Bet u didn’t break the touch barrier. And u fucked it up by not setting in stone a second date when u guys were talking about it
>Kiss Even on the first one? Wouldn't that be awkward or weird? I don't have much experience dating, and I know I must sound like a total virgin saying this, but I always thought stuff like that would be reserved for a 2nd or 3rd date. I don't wanna feel like I'm forcing it or going to fast or anything. I got a hug out of the date, and I felt pretty good about that. My parents and siblings all acted like that was normal. Did I do something wrong by not trying to kiss her?
I feel exactly the same way and was overanalyzing this scenario in retrospect too. I did do it once to a girl who did not respond back after the first date and it seemed like she forced herself to enjoy it but wasn’t asking for it. Its much less awkward not do it just in case, unless you guys cant keep your faces away from each other. Trust me the instinct will come.
mate she's not keeping you in her back pocket
you come off strange if that's how you feel from her trying to let you down gently
I'm sorry, but that is just how I feel She is very desirable girl. Tons of guys like her. The only reason I felt I had a chance getting with her is because A) she's said I'm attractive before B) she just recently broke up her boyfriend and C) the week of doing so, she gave me her phone number for some homework problems It all just lined up perfectly But I knew then, and I know now that I wasn't the most attractive or desirable guy that was interested in her. There's tons of better dudes she could be with, and her just "letting me down gently" makes it feel like she didn't want to straight reject me just in case. I know that must sound ridiculous but it's how I feel. I felt like I got played with
eh it happens, no way of knowing if she intentionally was playing with you or just avoiding conflict (not everyone can be blunt or harshly truthful)

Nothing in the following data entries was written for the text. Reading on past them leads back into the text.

(** * eSignBase Node SDK: the authenticated request pipeline

    A shallow embedding of [index.js] (enums, [ESignBaseSDKError],
    [ESignBaseClient]) together with the properties of its constructor,
    of [connect], of the private [#request] helper and of the public
    resource methods.

    Conventions.
    - A JS string is a [string]; an optional string argument is an
      [option string], [None] standing for [undefined].
    - A JS object used as a headers map is a [gmap string string].
    - The values produced by [JSON.parse] (and [undefined]) are the
      inductive type [Value].
    - An [async] method is a function of the world (the client's private
      fields and the log of transport calls made so far) returning a
      completion, normal or abrupt, and the new world.
    - The transport [fetch] is a variable: it answers a call given the
      calls that preceded it. *)

From Stdlib Require Import ZArith String Ascii List Bool Lia.
From stdpp Require Import base option list strings gmap pretty.
Import ListNotations.

Set Warnings "-register-all".
Local Open Scope string_scope.
Local Open Scope Z_scope.
Local Open Scope list_scope.

(** ** JavaScript values *)

Module JS.

(** The values [JSON.parse] can return, plus [undefined] (what reading a
    missing property gives).  Numbers are integers, and are written in
    plain decimal: this is how JavaScript holds and prints the safe
    integers, those of magnitude at most 2^53 - 1; larger numbers and
    fractions are not represented.  An object is the list of its
    properties in insertion order. *)
Inductive Value : Type :=
| Undefined
| Null
| Boolean (b : bool)
| Number (n : Z)
| Str (s : string)
| Array (elements : list Value)
| Object (properties : list (string * Value)).

(** ToBoolean: [!!v]. *)
Definition truthy (v : Value) : bool :=
  match v with
  | Undefined | Null => false
  | Boolean b => b
  | Number n => negb (n =? 0)
  | Str s => negb (String.eqb s "")
  | Array _ | Object _ => true
  end.

(** [Array.prototype.join]. *)
Fixpoint join (sep : string) (l : list string) : string :=
  match l with
  | [] => ""
  | [x] => x
  | x :: rest => x +:+ sep +:+ join sep rest
  end.

(** ToString, as applied by a template literal [`${v}`]. *)
Fixpoint ToString (v : Value) : string :=
  match v with
  | Undefined => "undefined"
  | Null => "null"
  | Boolean true => "true"
  | Boolean false => "false"
  | Number n => pretty n
  | Str s => s
  | Array l =>
      join "," (List.map (fun e => match e with
                               | Undefined | Null => ""
                               | _ => ToString e
                               end) l)
  | Object _ => "[object Object]"
  end.

(** Own-property lookup in a property list. *)
Fixpoint lookup_property (k : string) (ps : list (string * Value)) : option Value :=
  match ps with
  | [] => None
  | (k', v) :: rest => if String.eqb k k' then Some v else lookup_property k rest
  end.

(** [String.prototype.endsWith]. *)
Fixpoint endsWith (s suffix : string) : bool :=
  String.eqb s suffix
  || match s with
     | EmptyString => false
     | String _ s' => endsWith s' suffix
     end.

(** [s.replace(/^\//, '')]: drop one leading slash. *)
Definition strip_leading_slash (s : string) : string :=
  match s with
  | String "/"%char rest => rest
  | _ => s
  end.

(** [Array.prototype.includes] on an array of strings. *)
Definition includes (l : list string) (x : string) : bool :=
  existsb (String.eqb x) l.

(** Reading property [k] of [v] ([v.k]), for a [k] that is not a built-in
    property of strings or arrays: [null] and [undefined] have no
    properties, primitives and arrays answer [undefined]. *)
Definition get_property (v : Value) (k : string) : option Value :=
  match v with
  | Undefined | Null => None
  | Object ps => Some (default Undefined (lookup_property k ps))
  | _ => Some Undefined
  end.

(** The value [JSON.stringify] writes out for [v]: properties whose value
    is [undefined] are left out, [undefined] array elements become
    [null].  The body of a JSON request is kept as this tree, of which
    the text on the wire is the rendering. *)
Definition JSON_properties (tree : Value -> Value)
  : list (string * Value) -> list (string * Value) :=
  fix props ps :=
    match ps with
    | [] => []
    | (k, Undefined) :: rest => props rest
    | (k, x) :: rest => (k, tree x) :: props rest
    end.

Fixpoint JSON_tree (v : Value) : Value :=
  match v with
  | Array l =>
      Array (List.map (fun e => match e with
                            | Undefined => Null
                            | _ => JSON_tree e
                            end) l)
  | Object ps => Object (JSON_properties JSON_tree ps)
  | _ => v
  end.

(** *** [encodeURIComponent], on the UTF-8 bytes of the string *)

Definition hex_digit (n : N) : ascii :=
  default "0"%char (String.get (N.to_nat n) "0123456789ABCDEF").

Definition uri_unreserved (c : ascii) : bool :=
  let n := N_of_ascii c in
  ((65 <=? n) && (n <=? 90) || (97 <=? n) && (n <=? 122)
   || (48 <=? n) && (n <=? 57))%N
  || existsb (Ascii.eqb c) (list_ascii_of_string "-_.!~*'()").
(** ** Device state and callbacks *)

Definition MINIDSP_VID : Z := 0x2752.
Definition MINIDSP_PID : Z := 0x0011.

(** The identity the transport reports ([HIDUniversal::VID], [::PID]). *)
Record HIDUniversal := { VID : Z; PID : Z }.

(** The callback slots: [true] when a function is attached (the pointer is
    not [nullptr]). *)
Record Callbacks := {
  pFuncOnInit : bool;
  pFuncOnSourceChange : bool;
  pFuncOnVolumeChange : bool;
  pFuncOnMutedChange : bool;
  pFuncOnParse : bool;
  pFuncOnNewOutputLevels : bool;
  pFuncOnNewInputLevels : bool
}.

(** The state members of [class MiniDSP].  A [float] is kept as the 32-bit
    word [memcpy] puts into it. *)
Record MiniDSP := {
  preset : Z;
  source : Z;
  volume : Z;
  muted : Z;
  callbackAlways : bool;
  outputLevels : list Z;
  inputLevels : list Z
}.

(** The member initialisers of the class. *)
Definition MiniDSP_new : MiniDSP := {|
  preset := 4;
  source := 3;
  volume := 0x100;
  muted := 2;
  callbackAlways := true;
  outputLevels := [0; 0; 0; 0];
  inputLevels := [0; 0]
|}.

my serious advice is to give benefit of the doubt, learn what you can and don't overthink it too much - most people have similar stories
>the instinct will come. I figured the same thing. Like it would naturally come to me. That didn't happen on the date. It would've felt like I was forcing it, and I don't want to do that. But a lot of people I've asked on other boards insist I should tried for one. It's very confusing...
She's trying to be nice by sparing you the embarrassment of outright rejection. But yes, she's lost interest.
>A side note why do women feel like its okay to ghost people? Sometimes they want to be nice and avoid outright rejection. Sometimes they are afraid of doing outright rejection because the guy might overreact or sperg out or something or they are just not confident in doing it.